The West has only to look to itself for the causes of this “invasion.” Since the 15th century, Western ships have been plying the oceans to cajole and force other peoples to trade with them, from Africa to Japan. While in the beginning some of this trade may have been mutually beneficial, in a short time in many places it led to European conquest and exploitation. The New World was a pushover, eventually settled by polyglot populations, but even great empires like India were eventually conquered, and China was controlled. Europe’s control of most of the world was such that at the end of the 19th century each area was parceled out to a European power as a colony. Europe became rich and underwent a technical, industrial development as a consequence.

While outright conquest and colonization ended by the 20th century, commercial activity and the modernization of non-Western trading partners increased. Increased communications resulted in what has been called “globalization,” that is, all parts of the world to some extent participating in a global culture based in the West. While there were pockets of isolated cultures that, by around 1900, had never seen a Westerner, by 2000 hardly any place was isolated from world markets and events. That is the basic cause of the migrant phenomenon.

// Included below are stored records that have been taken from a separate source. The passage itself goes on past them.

(** * chartwise: candlestick patterns, divergences, correlation and treemap

  A shallow embedding of the analysis core of the dashboard:
  - [src/utils/candlePatterns.ts]        (module [CandlePatterns]),
  - the divergence detector component    (module [Divergence]),
  - the correlation matrix component     (module [Correlation]),
  - [src/components/MarketHeatmap.tsx]   (module [Treemap]).

  In the pattern, divergence and treemap modules JavaScript numbers are
  idealised: a number is NaN, an infinity or an exact rational; rounding,
  overflow and the sign of zero are not modelled there.  The correlation is
  computed on IEEE 754 binary64 numbers, as the code computes it: additions,
  products, quotients and the square root round to nearest, ties to even. *)

From Stdlib Require Import ZArith QArith Qabs Floats List Bool Lia Psatz String.
From Stdlib Require Uint63.
From Stdlib Require Import Sorting.Permutation Sorting.Sorted.
Import ListNotations.

Close Scope Q_scope.
Local Open Scope Z_scope.

Set Warnings "-inexact-float".

(* ================================================================== *)
(** ** JavaScript numbers *)
(* ================================================================== *)

Module JsNum.

Inductive num : Type :=
| NaN
| NInf
| Fin (q : Q)
| PInf.

Definition isNaN (a : num) : bool :=
  match a with NaN => true | _ => false end.

(** Sign of a rational, as a comparison with zero. *)
Definition Qsign (q : Q) : comparison := (q ?= 0)%Q.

The migrants come to the West hoping to escape wars, famines, for a better life. These problems existed in the world from time immemorial. In the old days, people died, managed as best they could, but generally stayed put in their communities. They had no other choice. They were uneducated about the rest of the world, had no idea where it might be better, nor how to get somewhere else. Somehow they survived. Since the advent of the computer, social media, phones, most peoples know a lot about the world. Most importantly, they know that their situation is intolerable and that it is better elsewhere — especially in Europe and North America. (Hadn’t they always been told that Europe is paradise?) Rather than trying to transform their own lands into utopias, they set out towards the West to try to beg or force their way in. And who can blame them! In the attempt, they die in the deserts, they die in the oceans, and they keep coming. The West turns out to be a disappointment, but they keep on coming.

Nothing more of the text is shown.